Task description. Wherever the string "Some" shows up in the data below, copy the whole line.

■ ■ ■

(** C6: multi-page collection.  For an offered airframe whose filtered
    listing has at least one page, in a world without faults:
    [get_leases] returns the table of every page, once each and in page
    order, after one click on the link of each page after the first; and
    [build_table_index], when it returns, gives the rows of those tables
    in order, each tagged with its 0-based page number and its position
    on the page.  It returns when every hours cell is numeric. *)
Theorem collects_every_page_once (a v : string) (w : World) :
  faults w = [] ->
  available_airframes (site_options (site w)) !! a = Some v ->
  site_listing (site w) v <> [] ->
  let pages := site_listing (site w) v in
  let tables := map get_table pages in
  (exists w' evs,
     get_leases a w = (Ok (Some tables), w') /\
     trace w' =
       (trace w ++ [SelectByValue v; Click BtnApplyFilter] ++ evs)%list /\
     page_clicks evs = seq 1 (length pages - 1)) /\
  (forall ls, build_table_index tables = Ok ls ->
     ls = tagged_concat tables /\
     map pagenum ls = concat (imap (fun p t => replicate (length t) p) tables) /\
     length ls = sum_list (map length tables)) /\
  (Forall (Forall numeric) tables ->
   build_table_index tables = Ok (tagged_concat tables)).
Proof.
  intros F Ha Hne pages tables. split; [|split].
  - destruct (get_leases_ok a v w F Ha Hne) as (w' & evs & H1 & _ & H2 & H3).
    by exists w', evs.
  - intros ls H. apply build_table_index_Ok in H as [-> _].
    split; [done|]. split.
    + apply tagged_concat_pagenum.
    + apply tagged_concat_length.
  - apply build_table_index_numeric. subst tables pages.
    by destruct (site_listing (site w) v).
Qed.

(** Pages of sizes 3, 3 and 1 give 7 rows with page numbers
    0, 0, 0, 1, 1, 1, 2, in the order of the pages. *)
Lemma collects_every_page_once_witness :
  faults three_page_world = [] /\
  available_airframes (site_options (site three_page_world)) !! "A320"
    = Some "17" /\
  site_listing (site three_page_world) "17" <> [] /\
  let tables := [map row [11; 12; 13]; map row [21; 22; 23]; map row [31]] in
  (exists w' evs,
     get_leases "A320" three_page_world = (Ok (Some tables), w') /\
     trace w' =
       (trace three_page_world
        ++ [SelectByValue "17"; Click BtnApplyFilter] ++ evs)%list /\
     page_clicks evs = [1; 2]%nat) /\
  (forall ls, build_table_index tables = Ok ls ->
     ls = tagged_concat tables /\
     map pagenum ls = [0; 0; 0; 1; 1; 1; 2]%nat /\
     length ls = 7%nat) /\
  (Forall (Forall numeric) tables ->
   build_table_index tables = Ok (tagged_concat tables)).
Proof.
  split; [reflexivity|]. split; [reflexivity|]. split; [discriminate|].
  apply (collects_every_page_once "A320" "17" three_page_world);
    [reflexivity | reflexivity | discriminate].
Defined.

Example three_pages_collected :
  exists w',
    (let* ts := get_leases "A320" in
     match ts with
     | Some ts => lift (build_table_index ts)
     | None => ret []
     end) three_page_world
    = (Ok [ {| pagenum := 0; rowidx := 0; hours := 11; rest := "" |};
            {| pagenum := 0; rowidx := 1; hours := 12; rest := "" |};
            {| pagenum := 0; rowidx := 2; hours := 13; rest := "" |};
            {| pagenum := 1; rowidx := 0; hours := 21; rest := "" |};
            {| pagenum := 1; rowidx := 1; hours := 22; rest := "" |};
            {| pagenum := 1; rowidx := 2; hours := 23; rest := "" |};
            {| pagenum := 2; rowidx := 0; hours := 31; rest := "" |} ], w').
Proof. eexists. vm_compute. reflexivity. Qed.

(** * The calls to [purchase_aircraft] *)

Lemma purchase_calls_app a b :
  purchase_calls (a ++ b) = (purchase_calls a ++ purchase_calls b)%list.
Proof. apply omap_app. Qed.

Lemma ui_events_no_calls evs :
  forallb is_ui_event evs = true -> purchase_calls evs = [].
Proof.
  induction evs as [|e evs IH]; [done|]. simpl.
  intros [He Hevs]%andb_prop. unfold purchase_calls in *. cbn [omap].
  destruct e; try discriminate He; cbn; auto.
Qed.

(** One call of [purchase_aircraft] leaves one entry marker, with the
    arguments it was given, and does not touch the counters or the
    files. *)
Lemma purchase_aircraft_calls p r w res w' :
  purchase_aircraft p r w = (res, w') ->
  airframe_count w' = airframe_count w /\ fs w' = fs w /\
  purchases w' = purchases w /\
  exists evs,
    trace w' = (trace w ++ CallPurchase p r :: evs)%list /\
    forallb is_ui_event evs = true.
Proof.
  intros H. apply purchase_aircraft_steps in H as [].
  destruct ds_trace0 as (evs & Ht & Hui). cbn in *.
  repeat split; try done. exists evs. by rewrite Ht, <- app_assoc.
Qed.

Lemma count_incr_trace k w res w' :
  count_incr k w = (res, w') -> trace w' = trace w /\ fs w' = fs w.
Proof.
  unfold count_incr, bind, count_getitem.
  destruct (getitem (airframe_count w) k) as [[v|e|] d];
    intros [= <- <-]; done.
Qed.




(** * Saturation mode *)

Lemma info_count_app a b :
  info_count (a ++ b) = (info_count a + info_count b)%nat.
Proof. unfold info_count. by rewrite List.filter_app, length_app. Qed.

Lemma ui_events_no_info evs :
  forallb is_ui_event evs = true -> info_count evs = 0%nat.
Proof.
  induction evs as [|e evs IH]; [done|]. simpl.
  intros [He Hevs]%andb_prop. unfold info_count in *. cbn [List.filter].
  destruct e as [| | | | | | |m|]; try discriminate He; cbn; auto.
  destruct m; try discriminate He; cbn; auto.
Qed.

#[export] Instance sat_step_preorder : PreOrder sat_step.
Proof.
  split.
  - intros w. split; try done. exists []. rewrite app_nil_r. cbn.
    split; [done|]. split; [lia|]. split; [constructor | lia].
  - intros a b c [S1 F1 (e1 & T1 & P1 & C1 & L1)] [S2 F2 (e2 & T2 & P2 & C2 & L2)].
    split; [congruence | tauto |].
    exists (e1 ++ e2)%list. rewrite T2, T1, <- app_assoc.
    rewrite info_count_app, purchase_calls_app, length_app.
    split; [done|]. split; [lia|]. split; [by apply Forall_app | lia].
Qed.

Lemma driver_step_sat w w' : driver_step w w' -> sat_step w w'.
Proof.
  intros [S _ _ P _ F (evs & T & U)]. split; [done..|].
  exists evs. rewrite (ui_events_no_info _ U), (ui_events_no_calls _ U).
  split; [done|]. split; [lia|]. split; [constructor | done].
Qed.

Lemma steps_driver_sat {A} (m : M A) : steps driver_step m -> steps sat_step m.
Proof. apply steps_weaken, driver_step_sat. Qed.

Lemma purchase_and_count_cases w r w' :
  purchase_and_count w = (r, w') ->
  site w' = site w /\ (faults w = [] -> faults w' = []) /\
  exists evs,
    trace w' = (trace w ++ evs)%list /\
    purchase_calls evs = [(-1, 1)] /\
    ((r = Ok tt /\ info_count evs = 1%nat /\ purchases w' = purchases w + 1) \/
     (r <> Ok tt /\ info_count evs = 0%nat /\ purchases w' = purchases w)).
Proof.
  unfold purchase_and_count. unfold bind at 1.
  destruct (purchase_aircraft (-1) 1 w) as [[[]|e|] w1] eqn:E; intros H;
    pose proof (purchase_aircraft_steps _ _ _ _ _ E) as [S _ _ P _ F _];
    apply purchase_aircraft_calls in E as (_ & _ & _ & evs & T & U);
    cbn in S, P, F.
  - injection H as <- <-. cbn. split; [done|]. split; [done|].
    exists (CallPurchase (-1) 1 :: evs ++ [Print InfoTimeToPurchase])%list.
    rewrite T, <- app_assoc. split; [done|].
    change (?e :: ?l ++ ?r)%list with ([e] ++ l ++ r)%list.
    rewrite !purchase_calls_app, !info_count_app.
    rewrite (ui_events_no_calls _ U), (ui_events_no_info _ U).
    split; [done|]. left. cbn. split; [done|]. split; [done|]. lia.
  - injection H as <- <-. split; [done|]. split; [done|].
    exists (CallPurchase (-1) 1 :: evs). split; [done|].
    change (?e :: ?l)%list with ([e] ++ l)%list.
    rewrite !purchase_calls_app, !info_count_app.
    rewrite (ui_events_no_calls _ U), (ui_events_no_info _ U).
    split; [done|]. right. by cbn.
  - injection H as <- <-. split; [done|]. split; [done|].
    exists (CallPurchase (-1) 1 :: evs). split; [done|].
    change (?e :: ?l)%list with ([e] ++ l)%list.
    rewrite !purchase_calls_app, !info_count_app.
    rewrite (ui_events_no_calls _ U), (ui_events_no_info _ U).
    split; [done|]. right. by cbn.
Qed.

Lemma steps_purchase_and_count : steps sat_step purchase_and_count.
Proof.
  intros w r w' H.
  apply purchase_and_count_cases in H as (S & F & evs & T & C & H).
  split; [done..|]. exists evs. rewrite C.
  split; [done|].
  destruct H as [(_ & -> & ->) | (_ & -> & ->)];
    (split; [lia|]); (split; [by repeat constructor | cbn; lia]).
Qed.

Lemma steps_sat_emit_warn m :
  m <> InfoTimeToPurchase -> steps sat_step (emit (Print m)).
Proof.
  intros Hm w r w' [= <- <-]. split; [done..|].
  exists [Print m]. cbn. split; [done|].
  destruct m; try (by destruct Hm); cbn;
    (split; [lia|]); (split; [constructor | lia]).
Qed.

Lemma steps_sat_new_session : steps sat_step (emit NewSession).
Proof.
  intros w r w' [= <- <-]. split; [done..|].
  exists [NewSession]. cbn. split; [done|]. split; [lia|].
  split; [constructor | lia].
Qed.

Lemma steps_sat_get_purchases : steps sat_step get_purchases.
Proof. intros w r w' [= <- <-]. reflexivity. Qed.

#[export] Hint Resolve steps_driver_sat | 5 : steps.
#[export] Hint Resolve steps_purchase_and_count steps_sat_new_session
  steps_sat_get_purchases : steps.
#[export] Hint Extern 1 (steps sat_step (emit (Print _))) =>
  (apply steps_sat_emit_warn; discriminate) : steps.

Lemma steps_sat_new_agent : steps sat_step BrowserAgent.
Proof. unfold BrowserAgent. steps_tac. Qed.

Lemma steps_agent_pass a : steps sat_step (agent_pass a).
Proof. unfold agent_pass. steps_tac. Qed.
#[export] Hint Resolve steps_sat_new_agent steps_agent_pass : steps.

Lemma steps_agent_loop fuel a mx : steps sat_step (agent_loop fuel a mx).
Proof. induction fuel as [|fuel IH]; simpl; steps_tac. Qed.
#[export] Hint Resolve steps_agent_loop : steps.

■ ■ ■

Response to the exercise.
  available_airframes (site_options (site w)) !! a = Some v ->
     get_leases a w = (Ok (Some tables), w') /\
    = Some "17" /\
     get_leases "A320" three_page_world = (Ok (Some tables), w') /\
     | Some ts => lift (build_table_index ts)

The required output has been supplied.